Mais: como se trata de um Fundo, o da Pobreza terá o mesmo destino de todos os demais fundos – isto é, os recursos cairão no caixa único – outra fonte dos caxangás a que o secretário Mauro Ricardo recorre para atender as premências que lhe pareçam mais urgentes.
Recuperação
Queiram ou não os senhores contribuintes, tão sacrificados pelo pantagruélico apetite tributário que acomete o Palácio Iguaçu desde o início do ano, é preciso reconhecer: Mauro Ricardo conseguiu aumentar a arrecadação em 15% em comparação à do mesmo período do ano passado. Ainda que se desconte a inflação (da ordem de 9%), houve ganho real para o caixa do governo. A despesa, ao contrário, cresceu menos de 1% no mesmo período, à custa, claro, em grande parte, do arrocho salarial imposto aos servidores, os escravos de Jó que mais sentiram a “austeridade” cantada por Beto Richa.
Bicando aqui e ali, comendo pelas beiradas os depósitos judiciais e metendo a mão na poupança previdenciária dos servidores, as finanças do Paraná se recuperam.

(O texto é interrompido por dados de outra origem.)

(** *** [str] methods *)

(** [str.isspace] on one character. *)
Definition isspace (c : ascii) : bool :=
  let n := N_of_ascii c in
  (((9 <=? n) && (n <=? 13)) || ((28 <=? n) && (n <=? 32))
   || (n =? 133) || (n =? 160))%N.

(** [str.lower] on one character: A-Z and the Latin-1 capitals. *)
Definition lower_char (c : ascii) : ascii :=
  let n := N_of_ascii c in
  if (((65 <=? n) && (n <=? 90))
      || ((192 <=? n) && (n <=? 222) && negb (n =? 215)))%N
  then ascii_of_N (n + 32)
  else c.

Fixpoint lower (s : string) : string :=
  match s with
  | EmptyString => EmptyString
  | String c s' => String (lower_char c) (lower s')
  end.

Fixpoint lstrip (s : string) : string :=
  match s with
  | EmptyString => EmptyString
  | String c s' => if isspace c then lstrip s' else s
  end.

Fixpoint rstrip (s : string) : string :=
  match s with
  | EmptyString => EmptyString
  | String c s' =>
      match rstrip s' with
      | EmptyString => if isspace c then EmptyString else String c EmptyString
      | r => String c r
      end
  end.

Definition strip (s : string) : string := rstrip (lstrip s).

(** The characters of a [str], as iteration yields them. *)
Fixpoint chars (s : string) : list json :=
  match s with
  | EmptyString => []
  | String c s' => JStr (String c EmptyString) :: chars s'
  end.

(** *** Operations on arbitrary values *)

(** [bool(v)]. *)
Definition truthy (v : json) : bool :=
  match v with
  | JNull => false
  | JBool b => b
  | JInt n => negb (n =? 0)
  | JFloat (FZero _) => false
  | JFloat _ => true
  | JStr s => negb (String.eqb s "")
  | JArr l => match l with [] => false | _ => true end
  | JObj d => match d with [] => false | _ => true end
  end.

Fixpoint dict_get (k : string) (d : list (string * json)) : option json :=
  match d with
  | [] => None
  | (k', v) :: d' => if String.eqb k k' then Some v else dict_get k d'
  end.

(** [v.get(k, dflt)]: only a [dict] has the method. *)
Definition py_get (v : json) (k : string) (dflt : json) : result json :=
  match v with
  | JObj d => Ok (default dflt (dict_get k d))
  | _ => Raise AttributeError
  end.

(** [v.strip()]: only a [str] has the method. *)
Definition py_strip (v : json) : result string :=
  match v with
  | JStr s => Ok (strip s)
  | _ => Raise AttributeError
  end.

(** [iter(v)], as a [for] loop calls it: the elements of a list, the
    characters of a [str], the keys of a [dict]; nothing else is iterable. *)
Definition py_iter (v : json) : result (list json) :=
  match v with
  | JArr l => Ok l
  | JStr s => Ok (chars s)
  | JObj d => Ok (map (λ kv, JStr kv.1) d)
  | _ => Raise TypeError
  end.

(** [v[0]]. The keys of a decoded object are strings, so [0] is never one. *)
Definition py_index0 (v : json) : result json :=
  match v with
  | JArr (x :: _) => Ok x
  | JArr [] => Raise IndexError
  | JStr (String c _) => Ok (JStr (String c EmptyString))
  | JStr EmptyString => Raise IndexError
  | JObj _ => Raise KeyError
  | _ => Raise TypeError
  end.

(** [isinstance(v, list)]. *)
Definition isinstance_list (v : json) : bool :=
  match v with
  | JArr _ => true
  | _ => false
  end.

(** ** Statements: state and exceptions *)

Definition M (St A : Type) : Type := St → result A * St.

Definition ret {St A} (a : A) : M St A := λ s, (Ok a, s).

Definition bind {St A B} (m : M St A) (k : A → M St B) : M St B :=
  λ s, match m s with
       | (Ok a, s') => k a s'
       | (Raise e, s') => (Raise e, s')
       end.

Notation "'let!' x ':=' m 'in' k" := (bind m (λ x, k))
  (at level 10, x name, m at level 100, k at level 200,
   format "'[v' 'let!'  x  ':='  m  'in' '/' k ']'").

(** An expression that may raise and reads no variable. *)
Definition lift {St A} (r : result A) : M St A := λ s, (r, s).

(** An in-place update of the local variables. *)
Definition modify {St} (f : St → St) : M St unit := λ s, (Ok tt, f s).

(** [for x in l: body]. *)
Fixpoint for_each {St A} (l : list A) (body : A → M St unit) : M St unit :=
  match l with
  | [] => ret tt
  | x :: l' => let! _ := body x in for_each l' body
  end.

(** [try: body except caught: handler]. *)
Definition try_except {St} (body : M St unit) (caught : exn → bool)
    (handler : M St unit) : M St unit :=
  λ s, match body s with
       | (Raise e, s') => if caught e then handler s' else (Raise e, s')
       | r => r
       end.

(** The function body [m] run on fresh locals [s0]; [return] reads [out]. *)
Definition run {St A} (m : M St unit) (s0 : St) (out : St → A) : result A :=
  match m s0 with
  | (Ok _, s) => Ok (out s)
  | (Raise e, _) => Raise e
  end.

(** ** The domain entity *)

Record InstagramUser : Type := User { username : string }.

Definition profile_url (u : InstagramUser) : string :=
  "https://www.instagram.com/" ++ username u.

Definition avatar_url (u : InstagramUser) : string :=
  "https://api.dicebear.com/7.x/avataaars/svg?seed=" ++ username u
  ++ "&backgroundColor=b6e3f4,c0aede,d1d4f9,ffd5dc,ffdfbf".

(** What [__hash__] and [__eq__] look at. *)
Definition key (u : InstagramUser) : string := lower (username u).

(** [InstagramUser.__eq__] between two users. *)
Definition user_eqb (u v : InstagramUser) : bool :=
  String.eqb (lower (username u)) (lower (username v)).

Section Hash.
(** [hash] on [str]: fixed within one run of the interpreter. *)
Variable hash : string → Z.

(** [InstagramUser.__hash__]. *)
Definition user_hash (u : InstagramUser) : Z := hash (lower (username u)).
End Hash.

(** ** Sets of users *)

(** A [set] of users holds at most one object per [key]. *)
Abbreviation users := (gmap string InstagramUser).
Abbreviation timestamps := (gmap string json).

(** [s.add(u)]: an equal member already there is kept. *)
Definition set_add (u : InstagramUser) (s : users) : users :=
  match s !! key u with
  | Some _ => s
  | None => <[key u := u]> s
  end.

(** [u in s]. *)
Definition set_in (u : InstagramUser) (s : users) : bool :=
  bool_decide (is_Some (s !! key u)).

(** [len(s)]. *)
Definition set_len (s : users) : Z := Z.of_nat (size s).

(** [a - b]: the members of [a] with no equal in [b]. *)
Definition set_sub (a b : users) : users := a ∖ b.

(** [a & b]: CPython walks the smaller operand ([b] on a tie) and keeps
    its members that have an equal in the other. *)
Definition set_and (a b : users) : users :=
  if bool_decide (size a < size b)%nat then a ∩ b else b ∩ a.

(** [a | b]: [a], then the members of [b] with no equal in [a]. *)
Definition set_or (a b : users) : users := a ∪ b.

(** [a == b] on sets: the same members up to [__eq__]. *)
Definition set_equal (a b : users) : Prop := dom a = dom b.

(** [a.isdisjoint(b)]. *)
Definition set_isdisjoint (a b : users) : Prop := dom a ## dom b.

(** ** The parsers *)

(** The exceptions the parsers catch:
    [except (json.JSONDecodeError, UnicodeDecodeError)]. *)
Definition decode_error (e : exn) : bool :=
  match e with
  | JSONDecodeError | UnicodeDecodeError => true
  | _ => false
  end.

Section Parsers.
(** [json.loads(content.decode('utf-8'))]. *)
Variable loads : bytes → result json.

(** *** [parse_followers] *)

(** One turn of [for item in string_list]. *)
Definition followers_item (item : json) : M users unit :=
  let! value := lift (py_get item "value" JNull) in
  if truthy value then
    let! stripped := lift (py_strip value) in
    modify (set_add (User stripped))
  else ret tt.

(** One turn of [for entry in data]. *)
Definition followers_entry (entry : json) : M users unit :=
  let! string_list := lift (py_get entry "string_list_data" (JArr [])) in
  let! items := lift (py_iter string_list) in
  for_each items followers_item.

(** One turn of [for content in files]; [continue] ends the turn. *)
Definition followers_file (content : bytes) : M users unit :=
  try_except
    (let! data := lift (loads content) in
     if negb (isinstance_list data) then ret tt
     else
       let! entries := lift (py_iter data) in
       for_each entries followers_entry)
    decode_error
    (ret tt).

Definition parse_followers (files : list bytes) : result users :=
  run (for_each files followers_file) ∅ id.

(** *** [parse_followers_with_timestamps] *)

Definition followers_ts_item (item : json) : M (users * timestamps) unit :=
  let! value := lift (py_get item "value" JNull) in
  if truthy value then
    let! username := lift (py_strip value) in
    let! _ := modify (prod_map (set_add (User username)) id) in
    let! ts := lift (py_get item "timestamp" JNull) in
    if truthy ts then modify (prod_map id <[lower username := ts]>)
    else ret tt
  else ret tt.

Mas que fique a lição: se nos primeiros quatro anos de gestão não tivesse sido cometido o desatino de gastar mais do que a responsabilidade fiscal permitiria, o estado certamente não teria chegado ao ponto de ter de cortar a carne dos contribuintes. Nem precisaria arranjar desculpas esfarrapadas de que a situação de desequilíbrio era decorrente da crise nacional.
A crise era daqui mesmo, de um mal grafado xoque de jestão, já que nunca houve ao longo do primeiro mandato quedas de receita ou encolhimento do PIB na mesma proporção da média nacional. Ao contrário, houve crescimento real de arrecadação no período de 50%, muito acima da inflação. Os gastos desenfreados, no entanto, comeram o bom resultado sem que estivessem representados por investimentos que favorecessem decisivamente o desenvolvimento.